I am physically & emotionally cringing as I type all this. I KNOW how juvenile it all sounds. It is precisely why it has taken this long to write about it. I lost 25 years of growth and maturity, returning to a slightly more insecure version of my 13 year old self. Even in the midst of it I was embarrassed by my thoughts. I can see now that I was drowning in a sea of self.
Then I read a little 47 page book by Tim Keller called The Freedom of Self Forgetfulness. I literally read it in car line one afternoon, but despite its brevity, the Apostle Paul's words from I Corinthians 4 caused a major shift in my thinking. These verses (and Tim Keller's exposition of them) reframed everything from the standpoint of Gospel-centered humility:
4 It matters very little to me what you think of me, even less where I rank in popular opinion. I don’t even rank myself. Comparisons in these matters are pointless.
7-8 For who do you know that really knows you, knows your heart? And even if they did, is there anything they would discover in you that you could take credit for? Isn’t everything you have and everything you are sheer gifts from God? So what’s the point of all this comparing and competing? You already have all you need. You already have more access to God than you can handle.
-excerpts from I Corinthians 4 (The Message translation)
And there it is. To quote Keller, "The essence of Gospel-humility is not thinking more of myself or less of myself, it is thinking of myself less."
When I have an encounter with a person, what would it look like to be so focused on listening to them and caring about their needs that I didn't have time or space for my ego to get hurt? I gulp even as I type it. I am a lover of people, but I am a communicator to the core. I have a deep need to be heard and understood. Many, many of the other human hearts I encounter on a daily basis surely feel the same way. At the end of the day, we want to be loved and accepted warts and all.
The beauty of the Gospel is the assurance that I am completely loved 'just as I am,' by the great I AM. I can talk my face off to Him. I can ask Him to search me and know me, including all the cringe-inducing junk my heart wrestles with in the dark at 3am, and He will not reject me. He sent His one and only Son to die a painful, sacrificial death to free me from that stuff. It is dishonoring for me to pick all that back up and carry it around as if I don't trust that He really has taken it and dealt with it on my behalf.

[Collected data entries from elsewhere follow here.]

(** * Order and stock transaction core of the Amman Steels back office

    A shallow embedding of the request handlers in
    [src/routes/adminOrders.js] and the stock routes (adminStock.js), with
    the Mongoose models they persist ([src/models/Order.js],
    [src/models/Product.js], the StockMovement model).

    JavaScript numbers are IEEE-754 binary64 values; they are modelled by
    [spec_float] at precision 53 and maximal exponent 1024, so every
    arithmetic expression of the handlers is evaluated with the rounding
    the engine performs.  Handlers are state-passing functions over a
    database record; a response is a status code and a body.

    JavaScript strings are sequences of UTF-16 code units.  A [string]
    here holds one code unit per element, each below 256 (ASCII and
    Latin-1): [String.length] is the length the engine reports, and white
    space is the tab, the line feed, the vertical tab, the form feed, the
    carriage return, the space and the no-break space (code 160), the
    white space the engine knows below 256. *)

From Stdlib Require Import ZArith NArith List String Ascii Bool Lia PeanoNat.
From Stdlib Require Import Floats.SpecFloat.
From Stdlib Require Import QArith Qround.
From Stdlib Require Import DecimalString DecimalN.
Import ListNotations.

Close Scope Q_scope.
Local Open Scope string_scope.

(** ** JavaScript numbers *)

Module JS.

Definition Number := spec_float.

Definition prec : Z := 53.
Definition emax : Z := 1024.

Definition add (x y : Number) : Number := SFadd prec emax x y.
Definition sub (x y : Number) : Number := SFsub prec emax x y.
Definition mul (x y : Number) : Number := SFmul prec emax x y.
Definition div (x y : Number) : Number := SFdiv prec emax x y.

(** [x < y], [x <= y], [x > y], [x >= y]; every comparison with NaN is
    false. *)
Definition lt (x y : Number) : bool := SFltb x y.
Definition le (x y : Number) : bool := SFleb x y.
Definition gt (x y : Number) : bool := SFltb y x.
Definition ge (x y : Number) : bool := SFleb y x.

(** An integer literal. *)
Definition of_Z (z : Z) : Number := binary_normalize prec emax z 0 false.

(** A decimal literal [m / 10^k], rounded to the nearest double (both the
    numerator and the power of ten used below are exactly representable,
    and the division is correctly rounded). *)
Definition dec (m : Z) (k : nat) : Number :=
  div (of_Z m) (of_Z (10 ^ Z.of_nat k)).

Definition zero : Number := S754_zero false.

Definition isNaN (x : Number) : bool :=
  match x with S754_nan => true | _ => false end.

(** ToBoolean on a number: [0], [-0] and [NaN] are falsy. *)
Definition truthy (x : Number) : bool :=
  match x with
  | S754_zero _ | S754_nan => false
  | _ => true
  end.

(** [x || d] where [x] may be [undefined]. *)
Definition or_default (x : option Number) (d : Number) : Number :=
  match x with
  | Some v => if truthy v then v else d
  | None => d
  end.

(** [Math.max(x, y)]: NaN if either argument is NaN, and [+0] is larger
    than [-0]. *)
Definition Math_max (x y : Number) : Number :=
  match x, y with
  | S754_nan, _ | _, S754_nan => S754_nan
  | _, _ =>
      match SFcompare x y with
      | Some Lt => y
      | Some Gt => x
      | _ => match x, y with
             | S754_zero true, S754_zero false => y
             | _, _ => x
             end
      end
  end.

(** The exact rational value of a finite number. *)
Definition to_Q (x : Number) : option Q :=
  match x with
  | S754_zero _ => Some 0%Q
  | S754_finite s m e =>
      let v := match e with
               | Zneg p => (Zpos m # Pos.pow 2 p)%Q
               | _ => inject_Z (Zpos m * 2 ^ e)
               end in
      Some (if s then Qopp v else v)
  | _ => None
  end.

(** The integer a number denotes, when it is finite and integral. *)
Definition to_Z (x : Number) : option Z :=
  match to_Q x with
  | Some q => if Qeq_bool (inject_Z (Qfloor q)) q then Some (Qfloor q) else None
  | None => None
  end.

(** [String(n)] for a non-negative integer below 10^21. *)
Definition String_of_N (n : N) : string :=
  NilEmpty.string_of_uint (N.to_uint n).

Fixpoint repeat_char (c : ascii) (n : nat) : string :=
  match n with
  | O => EmptyString
  | S n' => String c (repeat_char c n')
  end.

(** [s.padStart(n, c)] with a one-character filler. *)
Definition padStart (n : nat) (c : ascii) (s : string) : string :=
  repeat_char c (n - String.length s) ++ s.

(** ToBoolean on a string: only the empty string is falsy. *)
Definition truthy_string (s : string) : bool :=
  match s with EmptyString => false | _ => true end.

End JS.

Abbreviation Number := JS.Number.

(** ** Data model *)

Definition ObjectId := nat.

(** The reviews embedded in a product document ([reviewSchema] of
    [models/Product.js]). *)
Record ProductReview := mkProductReview {
  pr_user : string;
  pr_rating : Number;
  pr_comment : string
}.

(** [productSchema] of [models/Product.js]: the fields the handlers read or
    write, and those [save()] validates. *)
Record Product := mkProduct {
  p__id : ObjectId;
  p_id : string;
  p_name : string;
  p_price : Number;
  p_unit : string;
  p_inStock : bool;
  p_category : string;
  p_image : string;
  p_description : string;
  p_reviews : list ProductReview
}.

(** [orderItemSchema] of [models/Order.js]. *)
Record OrderItem := mkOrderItem {
  product : ObjectId;
  productName : string;
  sku : string;
  quantity : Number;
  unit : string;
  unitPrice : Number;
  discount : Number;
  gstRate : Number;
  gstAmount : Number;
  totalAmount : Number
}.

Record Customer := mkCustomer {
  c_name : string;
  c_phone : option string;
  c_email : option string;
  c_address : option string;
  c_gstin : option string
}.

(** [orderSchema] of [models/Order.js]. *)
Record Order := mkOrder {
  _id : ObjectId;
  orderNumber : string;
  invoiceNumber : option string;
  customer : Customer;
  items : list OrderItem;
  subtotal : Number;
  totalDiscount : Number;
  totalGst : Number;
  grandTotal : Number;
  paymentMethod : string;
  paymentStatus : string;
  amountPaid : Number;
  amountDue : Number;
  status : string;
  notes : option string;
  createdBy : ObjectId;
  processedBy : option ObjectId
}.

(** The StockMovement model. *)
Record StockMovement := mkStockMovement {
  m_product : ObjectId;
  m_type : string;
  m_quantity : Number;
  previousStock : Number;
  newStock : Number;
  m_unitPrice : option Number;
  m_totalValue : option Number;
  m_supplierName : option string;
  m_supplierInvoiceNo : option string;
  m_notes : option string;
  m_createdBy : ObjectId
}.

(** The three collections the handlers touch. *)
Record DB := mkDB {
  products : list Product;
  orders : list Order;
  movements : list StockMovement
}.

(** [new Date()]: the two components the identifier generators read. *)
Record Date := mkDate {
  getFullYear : N;
  getMonth : N      (* 0 for January ... 11 for December *)
}.

(** ** Responses *)

Inductive Body :=
| BErrors                                         (* { success: false, errors } *)
| BFail (message : string)                        (* { success: false, message } *)
| BOrder (message : string) (data : Order)        (* { success: true, message, data } *)
| BMovement (message : string) (data : StockMovement).

Record Response := mkResponse {
  res_status : nat;
  res_body : Body
}.

Definition server_error : Response := mkResponse 500 (BFail "Server error").
(** What the first render after the answer gives, whatever storage holds. *)
Lemma arrival (n : nat) (st : State) (body : option string) :
  ranged Papa st -> fetching st = true ->
  let st' := render Papa (S n) (on_fetch body st) in
  let t := active_total Papa (accepted_text body) (selectedIndustry st) in
  ranged Papa st' /\ fetching st' = false /\
  csvText st' = accepted_text body /\ selectedIndustry st' = selectedIndustry st /\
  total Papa st' = t /\
  currentIndex st' = stored_index t (browser st) /\
  hasInitializedRef st' = (0 <? t) /\
  (t = 0 -> browser st' = browser st) /\
  hydrations (journal (browser st'))
  = (hydrations (journal (browser st)) + (if (0 <? t)%Z then 1 else 0))%nat.
Proof.
  intros ((Hp & Hc) & Hrefs & Hfe & Hun & Hz & Hr) Hf.
  destruct (Hfe Hf) as [Hcsv Hhr]. rewrite Hhr in Hrefs.
  pose proof (Hun Hhr) as Ht. pose proof (Hz Ht) as Hi.
  assert (Hst' : on_fetch body st = with_csvText (accepted_text body) (with_fetching false st)).
  { unfold on_fetch, accepted_text. rewrite Hf. unfold setCsvText.
    destruct body as [text|];
      [destruct (JS.truthy text && (0 <? String.length (JS.trim text))%nat)|];
      try reflexivity; destruct st; norm; subst; reflexivity. }
  rewrite Hst'. clear Hst'. generalize (accepted_text body). intros csv'.
  rewrite total_eq in *. clear Hun Hfe Hz Hr.
  destruct st as [w csv sel i ji sj ir hr fe p co]. norm.
  rewrite Ht in Hc. subst p co i csv ir hr fe.
  pose proof (active_total_nonneg csv' sel) as Hnn.
  destruct (Z.eq_dec (active_total Papa csv' sel) 0) as [Hz|Hz].
  - cbv zeta. rewrite (render_index_only (S n) _ 0)
      by (norm; rewrite total_eq; norm; rewrite Hz; reflexivity).
    norm. rewrite !total_eq. norm. rewrite Z.eqb_refl, Hz. norm.
    unfold ranged, settled. rewrite !total_eq. norm. rewrite Hz.
    repeat split; intros; try reflexivity; try lia; try discriminate.
    change (0 <? 0) with false. cbv iota. lia.
  - cbv zeta. rewrite (render_hydrate n _ 0 0);
      norm; rewrite ?total_eq; norm; try reflexivity; try lia.
    set (t := active_total Papa csv' sel) in *.
    pose proof (stored_index_in_range t w ltac:(lia)) as Hv.
    assert (Hpos : (0 <? t) = true) by (apply Z.ltb_lt; lia).
    unfold ranged, settled. rewrite !total_eq. norm. fold t. rewrite Hpos.
    destruct (stored_index t w =? 0);
      (repeat split; intros; try reflexivity; try lia; try discriminate).
    + unfold record. cbn [journal]. rewrite hydrations_app. reflexivity.
    + destruct (persisted_journal (stored_index t w) sel (record Hydrated w))
        as (l & Hl & _ & Hl0 & _).
      rewrite Hl. unfold record. cbn [journal].
      rewrite !hydrations_app, Hl0. cbn. lia.
Qed.
(** * TurnipBeams: the command tree, its dispatch and its introspection

  A shallow embedding of the command engine ([command.ts]), of the
  lookup helpers it calls ([lib.ts]) and of the default metadata of the
  message handler ([handler.ts]), followed by the properties of the
  engine that the design document states.

  Conventions.  A JavaScript value that may be [undefined] or [null]
  is a [JSOpt]; a computation that may throw is a [Completion]; the
  arrays and objects that the code mutates ([menu.args], the metadata
  accumulator, the token array given to [resolveInfo], the name of a
  [NamedCommand]) are threaded explicitly.  Strings are byte strings:
  the patterns of the engine only ever accept ASCII characters. *)

From Stdlib Require Import ZArith Ascii String List Bool Lia DecimalString.
From stdpp Require Import base option list strings gmap.

Local Open Scope string_scope.
Local Open Scope Z_scope.
Local Set Warnings "-register-all".

(** ** JavaScript values and completions *)

Module JS.

(** [T | undefined | null]. *)
Inductive JSOpt (A : Type) : Type :=
| Undefined
| Null
| Val (a : A).
Arguments Undefined {A}.
Arguments Null {A}.
Arguments Val {A} a.

(** [x === null] *)
Definition is_null {A} (x : JSOpt A) : bool :=
  match x with Null => true | _ => false end.

(** Truthiness of an object-or-absent value: [!x] is [negb (truthy x)]. *)
Definition truthy {A} (x : JSOpt A) : bool :=
  match x with Val _ => true | _ => false end.

(** What a [catch] clause receives: [error.stack ?? error]. *)
Record Thrown : Type := mkThrown {
  stack : option string;
  display : string
}.

Definition TypeError (msg : string) : Thrown :=
  {| stack := Some ("TypeError: " ++ msg); display := "TypeError: " ++ msg |}.

Definition Error (msg : string) : Thrown :=
  {| stack := Some ("Error: " ++ msg); display := "Error: " ++ msg |}.
(** * Geo-SInC notebooks: the homegrown numerical glue, embedded and verified

    The notebooks of the repository glue numpy, GDAL and kite together.  This
    development embeds the code cells that carry logic of their own:

    - the mask/convert cells of the two kite notebooks
      (EarthScope2024/3.1 and UNAVCO2021/3.2),
    - the angle set-up and the line-of-sight reformatting cells of the
      EarthScope2024/3.1 workflow, up to [np.savetxt],
    - the penalty cells and the residuals of the okapy forward-model
      notebook,
    - [multiLook] of EarthScope2024/0.4.

    Floating-point numbers are idealised as real numbers; the one non-real
    value the cells produce themselves, [np.nan], is kept as a value of its
    own ([px]).  The penalty cells are embedded a second time on binary64
    numbers, with numpy's order of summation, for what rounding and
    overflow decide.  numpy, GDAL and printf primitives are modelled by the
    part of their behaviour the cells rely on. *)

From Stdlib Require Import String Ascii DecimalString.
From Stdlib Require PrimFloat Uint63 SpecFloat FloatOps FloatAxioms.
From Stdlib Require Import Reals Lra Lia ZArith Bool Arith List.
Import ListNotations.

Set Implicit Arguments.

(** ** Python exceptions and the result monad *)

Inductive exn : Type :=
| IndexError
| ValueError
| ZeroDivisionError
| RuntimeError.

Inductive result (A : Type) : Type :=
| Ok (a : A)
| Raise (e : exn).

Arguments Ok {A} a.
Arguments Raise {A} e.

Definition bind {A B : Type} (r : result A) (k : A -> result B) : result B :=
  match r with
  | Ok a => k a
  | Raise e => Raise e
  end.

Notation "x <- r ;; k" := (bind r (fun x => k))
  (at level 61, r at next level, right associativity).

(** ** numpy scalars and arrays *)

Module Numpy.

Open Scope R_scope.

(** A float cell: a real number or [np.nan]. *)
Inductive px : Type :=
| NaN
| Val (r : R).

(** Arithmetic propagates NaN. *)
Definition px_lift2 (f : R -> R -> R) (a b : px) : px :=
  match a, b with
  | Val x, Val y => Val (f x y)
  | _, _ => NaN
  end.

Definition px_add : px -> px -> px := px_lift2 Rplus.
Definition px_sub : px -> px -> px := px_lift2 Rminus.
Definition px_mul : px -> px -> px := px_lift2 Rmult.
Definition px_div : px -> px -> px := px_lift2 Rdiv.

(** The cell holds a real number. *)
Definition is_val (x : px) : Prop := exists r, x = Val r.

(** [a < b]: every comparison with NaN is False. *)
Definition px_ltb (a b : px) : bool :=
  match a, b with
  | Val x, Val y => if Rlt_dec x y then true else false
  | _, _ => false
  end.

(** A two-dimensional array: its shape (rows, columns) and its cells in
    row-major order. *)
Record ndarray (A : Type) : Type := mk_ndarray {
  shape : nat * nat;
  cells : list A
}.

Definition wf_ndarray {A : Type} (a : ndarray A) : Prop :=
  length (cells a) = (fst (shape a) * snd (shape a))%nat.
(** Witness for X16: Fe2O3 classified as oxide. *)
Lemma gas_precomputed_type_witness :
  GasCorrection.get_correction (GasCorrection.__init__ config true)
    fe2o3_classified
  = Ok (match OxideCorrections config !! "oxide" with
        | Some rate => rate * comp_get comp_Fe2O3 "O"
        | None => 0
        end).
Proof.
  apply (gas_precomputed_type (GasCorrection.__init__ config true)
           fe2o3_classified "oxide"); try reflexivity.
  discriminate.
Defined.

(** ** AqueousCorrection and correct_entry *)

Section AqueousGeneral.

Implicit Types (self : AqueousCorrection.t) (entry : Entry).
Implicit Types (l : loc) (σ : Store).

Lemma py_min_zero (a b : Qc) :
  (0 ≤ a)%Qc → (0 ≤ b)%Qc → a = 0 ∨ b = 0 → py_min a b = 0.
Proof.
  intros Ha Hb Hzero. unfold py_min. case_decide as Hlt.
  - destruct Hzero as [-> | ->]; [|done].
    by apply Qcle_not_lt in Hb.
  - destruct Hzero as [-> | ->]; [done|].
    apply Qcle_antisym; [by apply Qcnot_lt_le|done].
Qed.

Lemma hydration_term_zero (comp : Composition) :
  (0 ≤ comp_get comp "H")%Qc → (0 ≤ comp_get comp "O")%Qc →
  comp_get comp "H" = 0 ∨ comp_get comp "O" = 0 →
  AqueousCorrection.hydration_term comp = 0.
Proof.
  intros HH HO Hzero. unfold AqueousCorrection.hydration_term.
  rewrite py_min_zero; [ring| |done|].
  - unfold Qcdiv. apply Qcmult_nonneg_nonneg; [done|]. by_evaluation.
  - destruct Hzero as [-> | ->]; [left|by right].
    unfold Qcdiv. ring.
Qed.

(** X17.  A compound without an aqueous reference energy that lacks
    hydrogen or lacks oxygen (amounts being nonnegative) gets no aqueous
    correction. *)
Theorem aqueous_untouched self entry :
  AqueousCorrection.cpd_energies self
    !! reduced_formula (composition entry) = None →
  (0 ≤ comp_get (composition entry) "H")%Qc →
  (0 ≤ comp_get (composition entry) "O")%Qc →
  comp_get (composition entry) "H" = 0 ∨
  comp_get (composition entry) "O" = 0 →
  AqueousCorrection.get_correction self entry = Ok 0.
Proof.
  intros Hcpd HH HO Hzero. unfold AqueousCorrection.get_correction.
  rewrite Hcpd. case_decide; [done|].
  rewrite hydration_term_zero by done. by rewrite Qcplus_0_l.
Qed.

Lemma correct_entry_unfold `{CorrectionClass T} (c : T) l σ :
  correct_entry c l σ
  = match get_correction c (σ l) with
    | Ok val =>
        (Ok l, <[l := set_correction (σ l) (correction (σ l) + val)]> σ)
    | Raise err => (Raise err, σ)
    end.
Proof.
  unfold correct_entry, call_get_correction, mbind, M_bind, load, lift,
    store_correction, mret, M_ret.
  by destruct (get_correction c (σ l)).
Qed.
(** C3 (the code departs from the claim). A data set whose mosaic products
    hold the product ["toaref"]: [filename("toaref")] without a tile does
    not return its path but raises [KeyError], because the dict is read at
    the literal key ["product"]. *)
Theorem filename_mosaic_reads_literal_key :
  let self :=
    {| Data.site := None; Data.tile_coverage := ∅; Data.tiles := ∅;
       Data.date := None;
       Data.products := {["toaref" := "/data/toaref_mosaic.tif"]};
       Data.sensor := None |} in
  Data.products self !! "toaref" = Some "/data/toaref_mosaic.tif"
  /\ Data.filename self "toaref" None = Raise KeyError.
Proof. split; reflexivity. Qed.

(** With a tile, [filename] is the lookup the claim describes. *)
Lemma filename_tile (self : Data.t) (product tile f : string) :
  Data.filename self product (Some tile) = Ok f <->
  exists entry prods, Data.tiles self !! tile = Some entry
    /\ entry !! "products" = Some prods /\ prods !! product = Some f.
Proof.
  unfold Data.filename, getitem. split.
  - destruct (Data.tiles self !! tile) as [entry|] eqn:Ht; cbn; [|done].
    destruct (entry !! "products") as [prods|] eqn:He; cbn; [|done].
    destruct (prods !! product) eqn:Hp; [|done].
    intros [= <-]. by exists entry, prods.
  - intros (entry & prods & -> & He & Hp). cbn. rewrite He. cbn. by rewrite Hp.
Qed.

(** C7 (amended). For a data set in which every tile has a ["products"]
    dict, [get_products] returns, without raising, the list of the product
    keys of all tiles, in strictly ascending lexicographic order: a product
    is listed exactly when some tile has it. *)
Theorem get_products_sorted_union (self : Data.t) :
  (forall t entry, Data.tiles self !! t = Some entry ->
                   is_Some (entry !! "products")) ->
  exists l, Data.get_products self = Ok l
    /\ StronglySorted (strictly str_le) l
    /\ forall p, p ∈ l <->
         exists t entry prods, Data.tiles self !! t = Some entry
           /\ entry !! "products" = Some prods /\ is_Some (prods !! p).
Proof.
  intros Hall. unfold Data.get_products.
  destruct (extend_products_spec (map_to_list (Data.tiles self)) [])
    as (l & -> & Hl).
  { apply Forall_forall. intros [t e] Hin. cbn.
    apply elem_of_map_to_list in Hin. eauto. }
  cbn. eexists. split; [done|]. split.
  - unfold sorted_strs. apply merge_sort_strict; try apply _. apply NoDup_elements.
  - intros p. unfold sorted_strs.
    rewrite elem_of_merge_sort, elem_of_elements, elem_of_list_to_set, Hl.
    split.
    + intros [[]%elem_of_nil|(t & e & ps & Hin & He & Hp)].
      exists t, e, ps. by apply elem_of_map_to_list in Hin.
    + intros (t & e & ps & Hin & He & Hp). right.
      exists t, e, ps. by apply elem_of_map_to_list in Hin.
Qed.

Jesus made it clear that the two greatest commandments were to love God with all we have and to really love other people. If I am striving only for the Lord and obedience to these two things, I am free. I have been forced to face the uncomfortable facts: It is not popularity, likeability or public opinion that are my problem...it is the sin of pride, the desire to be thought well of and the need to please others that haunts me.
In this season of lists, Christmas cards, year end letters and sometimes awkward social functions it is good to be reminded where our security really comes from. May we commit ourselves to remembering the gifts the birth of that baby in the manger paved the road for...eternal security at great price and true freedom...from the opinions of others AND from the opinion of self.
As Keller concludes:
"Like Paul, we can say, 'I don't care what you think. I don't even care what I think. I only care what the Lord thinks.' And he has said, 'Therefore, there is now no condemnation for those who are in Christ Jesus', and 'You are my beloved child in whom I am well pleased.' Live out of that."